How to Write the Perfect Email Signup Text (Using Data)

By Shaun Tinney
4 minute read | Last Updated: June 24, 2016

Just because something works for one brand doesn’t mean it will work for another.

Writing an effective call to action (CTA) on your site is a difficult task. It’s easy to find lists of what has worked well for someone else. It’s even easy to find test-backed, tried-and-true winners. But what you can’t Google is whether or not those winning headlines and CTAs will work for your brand. Searching for “the most effective email signup CTAs” is a fine way to find ideas, but the only way to determine the best copy for your brand is to test it.
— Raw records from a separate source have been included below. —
(** Where a call of [getSession] stands. *)
Inductive caller : Type :=
| Ready                      (* getSession() not called yet *)
| AwaitLoading (p : nat)     (* suspended at line 57 *)
| AwaitDownload (p : nat)    (* suspended at line 63 *)
| AwaitCreate (p : nat)      (* suspended at line 67 *)
| Returned (s : nat)         (* returned the session object [s] *)
| Threw.

(** The module-level variables of lines 10 and 12, the promises made so
    far, the cache file, two counters, and the scheduler of the runtime:
    the callers suspended on a pending promise, in the order in which they
    began to wait, and the queue of callers that are due to resume.  A
    session object is named by the promise of the [create] call that made
    it. *)
Record state : Type := {
  session : option nat;
  modelLoading : option nat;
  promises : list promise;
  cache : disk;
  fetches : nat;
  creates : nat;
  callers : list caller;
  waiting : list nat;
  microtasks : list nat
}.

Definition init (n : nat) : state :=
  {| session := None; modelLoading := None; promises := []; cache := None;
     fetches := 0; creates := 0; callers := repeat Ready n;
     waiting := []; microtasks := [] |}.

Definition isSettled (ps : list promise) (p : nat) : bool :=
  match nth_error ps p with
  | Some Fulfilled | Some Failed => true
  | _ => false
  end.

Definition awaited (c : caller) : option nat :=
  match c with
  | AwaitLoading p | AwaitDownload p | AwaitCreate p => Some p
  | _ => None
  end.

Definition setCaller (i : nat) (c : caller) (s : state) : state :=
  {| session := session s; modelLoading := modelLoading s;
     promises := promises s; cache := cache s; fetches := fetches s;
     creates := creates s; callers := <[i := c]> (callers s);
     waiting := waiting s; microtasks := microtasks s |}.

(** [await p]: the caller resumes in a later microtask when [p] is settled
    already, and waits for [p] otherwise. *)
Definition suspend (i : nat) (c : caller) (p : nat) (s : state) : state :=
  let s' := setCaller i c s in
  {| session := session s'; modelLoading := modelLoading s';
     promises := promises s'; cache := cache s'; fetches := fetches s';
     creates := creates s'; callers := callers s';
     waiting := if isSettled (promises s) p then waiting s else waiting s ++ [i];
     microtasks := if isSettled (promises s) p then microtasks s ++ [i] else microtasks s |}.

(** Lines 62-63: [modelLoading = downloadModel(); await modelLoading]. *)
Definition callDownload (i : nat) (s : state) : state :=
  let p := length (promises s) in
  match start (cache s) with
  | None =>
      suspend i (AwaitDownload p) p
        {| session := session s; modelLoading := Some p;
           promises := promises s ++ [Fulfilled]; cache := cache s;
           fetches := fetches s; creates := creates s; callers := callers s;
           waiting := waiting s; microtasks := microtasks s |}
  | Some d =>
      suspend i (AwaitDownload p) p
        {| session := session s; modelLoading := Some p;
           promises := promises s ++ [Downloading]; cache := d;
           fetches := S (fetches s); creates := creates s; callers := callers s;
           waiting := waiting s; microtasks := microtasks s |}
  end.

(** Lines 64-67: [modelLoading = null], then
    [session = await ort.InferenceSession.create(...)]. *)
Definition callCreate (i : nat) (s : state) : state :=
  let c := length (promises s) in
  suspend i (AwaitCreate c) c
    {| session := session s; modelLoading := None;
       promises := promises s ++ [Creating]; cache := cache s;
       fetches := fetches s; creates := S (creates s); callers := callers s;
       waiting := waiting s; microtasks := microtasks s |}.

(** Lines 53-63: the call itself, up to its first [await] or [return]. *)
Definition enter (i : nat) (s : state) : state :=
  match session s with
  | Some o => setCaller i (Returned o) s
  | None =>
      match modelLoading s with
      | Some p => suspend i (AwaitLoading p) p s
      | None => callDownload i s
      end
  end.

(** A suspended caller goes on after the promise it awaits has settled; a
    rejected promise makes the [await] throw out of [getSession]. *)
Definition resume (i : nat) (s : state) : state :=
  match nth_error (callers s) i with
  | Some (AwaitLoading p) =>
      match nth_error (promises s) p with
      | Some Fulfilled =>
          match session s with
          | Some o => setCaller i (Returned o) s          (* line 58 *)
          | None => callDownload i s
          end
      | Some Failed => setCaller i Threw s
      | _ => s
      end
  | Some (AwaitDownload p) =>
      match nth_error (promises s) p with
      | Some Fulfilled => callCreate i s
      | Some Failed => setCaller i Threw s
      | _ => s
      end
  | Some (AwaitCreate c) =>
      match nth_error (promises s) c with
      | Some Fulfilled =>
          setCaller i (Returned c)                         (* lines 67, 73 *)
            {| session := Some c; modelLoading := modelLoading s;
               promises := promises s; cache := cache s; fetches := fetches s;
               creates := creates s; callers := callers s;
               waiting := waiting s; microtasks := microtasks s |}
      | Some Failed => setCaller i Threw s
      | _ => s
      end
  | _ => s
  end.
Let’s look at the humble email newsletter email signup box common to so many site footers. You know, the email box with a headline and a button:

Email Signup Box

We ran tests on the same combinations of elements across three brands, experimenting with:

  • The call-to-action headline
  • The copy on the submit button

The variations for the headline were:

  • (Original) — whatever the brand was already using
  • (Sign Up) — “Sign up for exclusive email offers”
  • (Get) — “Get exclusive email offers”

The variations for the button were:

  • (Original) — whatever the brand was already using
  • “Sign Up”
  • “Submit”

Take a look at the impact these changes had on each brand below. The solid color boxes indicate statistically conclusive results of 99% or greater.

Brand #1 Results

Almost every combination for the email signup box created some lift in sign ups. Only the “Sign up for exclusive email offers” and “Sign Up” button combo dropped sign ups by about -8%. The absolute winner was the headline “Get exclusive email offers” and “Submit” button combo.

Email Tests 3

Based on these very promising results, we set up the same email signup test for two additional brands of a similar size within the same industry as the first brand.

Brand #2 Results

The email signup tests for this brand showed a decline across the board, with the singular and surprising exception of the “Get exclusive email offers” and “Submit” button combo boosting signups by +88%. The same headline with the “Sign Up” call to action on the button decreased sign ups by -38%.

Compared to Brand #1, these results are unexpected, but actionable.

Email Tests 1

Brand #3 Results

After two very strong showings from the same set of headline and button combinations for the email signups, we were pretty confident that we’d see similar results from the same experiment with a third brand. You can imagine our surprise when we found that every variation performed worse than the original, three of them with 99.99% statistical significance. Ouch.

Email Tests 2

Results like these are not uncommon, but they highlight just how important it is to test site changes rather than just agreeing on them internally and never following up after launch.

One more variable that we didn’t include in these tests is button color. If you search for the “best button color to increase conversions” red will come up a lot as the popular choice. This doesn’t mean you should just make your important buttons red. Just as each of the brands listed above saw wildly different email sign ups based simply on headline and button copy changes, your results will vary.

With color changes, the idea is to test making a button more noticeable as a point of action. Sometimes that means simply making it a different color than everything else on the page. If your whole brand motif is centered on red, going with the popular advice to use red for buttons won’t really help you. If blends in, people are less likely to notice it.

A Better Way

If you’ve been relying on the results of someone else’s tests, or simply internal stakeholder consensus to make decisions on your site, we’d like to propose a new approach:

  1. Start with the research and best practices
  2. Customize everything for your brand
  3. Test each version with your customers
  4. Launch the winners that your customers choose

The most important lesson to take from the results of these tests is that there is no single “right” answer as to what will increase conversions on your site. Making site changes based on best practices is great, but ultimately the only one who can choose the best version of a site feature is your customer.

Don’t be afraid of an experiment “failing.” The possibility for something to perform better or worse than an existing element is built in to the testing and iteration process. In fact, it’s the only way to guarantee better results in the future.